=== Exercise instructions ===
Repeat the records below exactly, beginning at the first line and finishing with the line that contains "Definition TaskPriority_Valid (p".

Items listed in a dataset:
(* ===== verification/TaskStore.v ===== *)
(** * The task store

    internal/store/task_store.go with internal/domain/task.go: creating, editing and archiving
    Tasks, their parents, dependencies and schedules, and the activity log of their fields.

    The deferred constraint triggers of migration 0015 check the relations again at commit; they are
    [validate_task_relationships] and [validate_task_dependency] below, and not part of the methods:
    the invariant of the store implies that they pass. *)

From stdpp Require Import base tactics strings gmap list numbers sorting pretty.
From S2P Require Import Prelude Actors Lifecycle StageClaim Delivery Thread Acceptance Database Tx.
From S2P Require Import ThreadStore ClaimStore WorkflowStore WorkflowCommands.

(** What the activity log uses of code outside the repository: the text of a UUID
    (github.com/google/uuid) and the order of label names in the database's collation. *)
Class TextForms := {
  uuid_String : UUID -> string;
  uuid_String_inj : forall u v, uuid_String u = uuid_String v -> u = v;
  uuid_String_ne : forall u, uuid_String u <> "";
  collate_le : string -> string -> bool;
}.

(** Texts that meet the contract. *)
Definition counting_text (u : UUID) : string := "#" +:+ pretty u.

Lemma counting_text_inj u v : counting_text u = counting_text v -> u = v.
Proof. unfold counting_text. intros E. apply (inj (String.app "#")) in E. by apply (inj pretty) in E. Qed.

Lemma counting_text_ne u : counting_text u <> "".
Proof. done. Qed.

Definition counting_texts : TextForms := {|
  uuid_String := counting_text;
  uuid_String_inj := counting_text_inj;
  uuid_String_ne := counting_text_ne;
  collate_le := String.leb;
|}.

(** ** Enumerations: internal/domain/task.go *)

Definition TaskStatus := string.
Definition TaskStatusTodo : TaskStatus := "todo".
Definition TaskStatusInProgress : TaskStatus := "in_progress".
Definition TaskStatusInReview : TaskStatus := "in_review".
Definition TaskStatusDone : TaskStatus := "done".
Definition TaskStatusCancelled : TaskStatus := "cancelled".

Definition TaskStatus_Valid (s : TaskStatus) : bool :=
  bool_decide (s ∈ [TaskStatusTodo; TaskStatusInProgress; TaskStatusInReview; TaskStatusDone;
                    TaskStatusCancelled]).

Definition TaskPriorityNone : string := "none".
Definition TaskPriority_Valid (p : string) : bool :=
  bool_decide (p ∈ [TaskPriorityNone; "low"; "medium"; "high"; "urgent"]).

Definition TaskExecutionModeHumanOnly : string := "human_only".
Definition TaskExecutionMode_Valid (m : string) : bool :=
  bool_decide (m ∈ [TaskExecutionModeHumanOnly; "agent_allowed"]).

(** [TaskPatch]: [None] is a nil pointer; the [Set] flags tell a cleared value from a missing one. *)
Record TaskPatch := mkTaskPatch {
  tp_Title : option string;
  tp_Context : option string;
  tp_ExpectedResult : option string;
  tp_Description : option string;
  tp_Status : option TaskStatus;
  tp_Priority : option string;
  tp_ExecutionMode : option string;
  tp_AssigneeSet : bool;
  tp_AssigneeID : option UUID;
  tp_DueDateSet : bool;
  tp_DueDate : option Date;
  tp_StartDateSet : bool;
  tp_StartDate : option Date;
  tp_LabelsSet : bool;
  tp_LabelIDs : list UUID;
  tp_ProjectSet : bool;
  tp_ProjectID : option UUID;
  tp_MilestoneSet : bool;
  tp_MilestoneID : option UUID;
  tp_ParentSet : bool;
  tp_ParentTaskID : option UUID;
  tp_DependenciesSet : bool;
  tp_DependencyIDs : list UUID;
  tp_ScheduleShiftDays : option Z;
}.

Definition TaskPatch_IsEmpty (p : TaskPatch) : bool :=
  negb (present (tp_Title p)) && negb (present (tp_Context p)) && negb (present (tp_ExpectedResult p)) &&
  negb (present (tp_Description p)) && negb (present (tp_Status p)) && negb (present (tp_Priority p)) &&
  negb (present (tp_ExecutionMode p)) && negb (tp_AssigneeSet p) && negb (tp_StartDateSet p) &&
  negb (tp_DueDateSet p) && negb (tp_LabelsSet p) && negb (tp_ProjectSet p) && negb (tp_MilestoneSet p) &&
  negb (tp_ParentSet p) && negb (tp_DependenciesSet p) && negb (present (tp_ScheduleShiftDays p)).

(** ** Texts *)

Section text.
Context `{TextForms}.

Definition strPtrOrNil (s : string) : option string := if s == "" then None else Some s.

Definition uuidPtrString (id : option UUID) : string :=
  match id with Some u => uuid_String u | None => "" end.

(** The civil date of a day counted from 1970-01-01, in the proleptic Gregorian calendar of Go's
    [time] package: eras of 400 years, years that begin on the first of March. *)
Definition civil (z : Z) : Z * Z * Z :=
  let z := z + 719468 in
  let era := z / 146097 in
  let doe := z mod 146097 in
  let yoe := (doe - doe / 1460 + doe / 36524 - doe / 146096) / 365 in
  let doy := doe - (365 * yoe + yoe / 4 - yoe / 100) in
  let mp := (5 * doy + 2) / 153 in
  let m := if mp <? 10 then mp + 3 else mp - 9 in
  (yoe + era * 400 + (if m <=? 2 then 1 else 0), m, doy - (153 * mp + 2) / 5 + 1).

Definition zero_padded (width : nat) (n : Z) : string :=
  let digits := pretty (Z.to_N n) in
  String.concat "" (repeat "0" (width - String.length digits)) +:+ digits.

(** [t.Format("2006-01-02")] *)
Definition datePtrString (t : option Date) : string :=
  match t with
  | Some day => let '(y, m, d) := civil day in
      (if y <? 0 then "-" else "") +:+ zero_padded 4 (Z.abs y) +:+ "-" +:+ zero_padded 2 m +:+ "-" +:+
      zero_padded 2 d
  | None => ""
  end.

(** [sort.Strings], then [strings.Join(values, ",")]. *)
Definition uuidListString (ids : list UUID) : string :=
  String.concat "," (merge_sort (fun a b => Is_true (String.leb a b)) (uuid_String <$> ids)).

=== Exercise solution ===
(* ===== verification/TaskStore.v ===== *)
(** * The task store

    internal/store/task_store.go with internal/domain/task.go: creating, editing and archiving
    Tasks, their parents, dependencies and schedules, and the activity log of their fields.

    The deferred constraint triggers of migration 0015 check the relations again at commit; they are
    [validate_task_relationships] and [validate_task_dependency] below, and not part of the methods:
    the invariant of the store implies that they pass. *)

From stdpp Require Import base tactics strings gmap list numbers sorting pretty.
From S2P Require Import Prelude Actors Lifecycle StageClaim Delivery Thread Acceptance Database Tx.
From S2P Require Import ThreadStore ClaimStore WorkflowStore WorkflowCommands.

(** What the activity log uses of code outside the repository: the text of a UUID
    (github.com/google/uuid) and the order of label names in the database's collation. *)
Class TextForms := {
  uuid_String : UUID -> string;
  uuid_String_inj : forall u v, uuid_String u = uuid_String v -> u = v;
  uuid_String_ne : forall u, uuid_String u <> "";
  collate_le : string -> string -> bool;
}.

(** Texts that meet the contract. *)
Definition counting_text (u : UUID) : string := "#" +:+ pretty u.

Lemma counting_text_inj u v : counting_text u = counting_text v -> u = v.
Proof. unfold counting_text. intros E. apply (inj (String.app "#")) in E. by apply (inj pretty) in E. Qed.

Lemma counting_text_ne u : counting_text u <> "".
Proof. done. Qed.

Definition counting_texts : TextForms := {|
  uuid_String := counting_text;
  uuid_String_inj := counting_text_inj;
  uuid_String_ne := counting_text_ne;
  collate_le := String.leb;
|}.

(** ** Enumerations: internal/domain/task.go *)

Definition TaskStatus := string.
Definition TaskStatusTodo : TaskStatus := "todo".
Definition TaskStatusInProgress : TaskStatus := "in_progress".
Definition TaskStatusInReview : TaskStatus := "in_review".
Definition TaskStatusDone : TaskStatus := "done".
Definition TaskStatusCancelled : TaskStatus := "cancelled".

Definition TaskStatus_Valid (s : TaskStatus) : bool :=
  bool_decide (s ∈ [TaskStatusTodo; TaskStatusInProgress; TaskStatusInReview; TaskStatusDone;
                    TaskStatusCancelled]).

Definition TaskPriorityNone : string := "none".
Definition TaskPriority_Valid (p : string) : bool :=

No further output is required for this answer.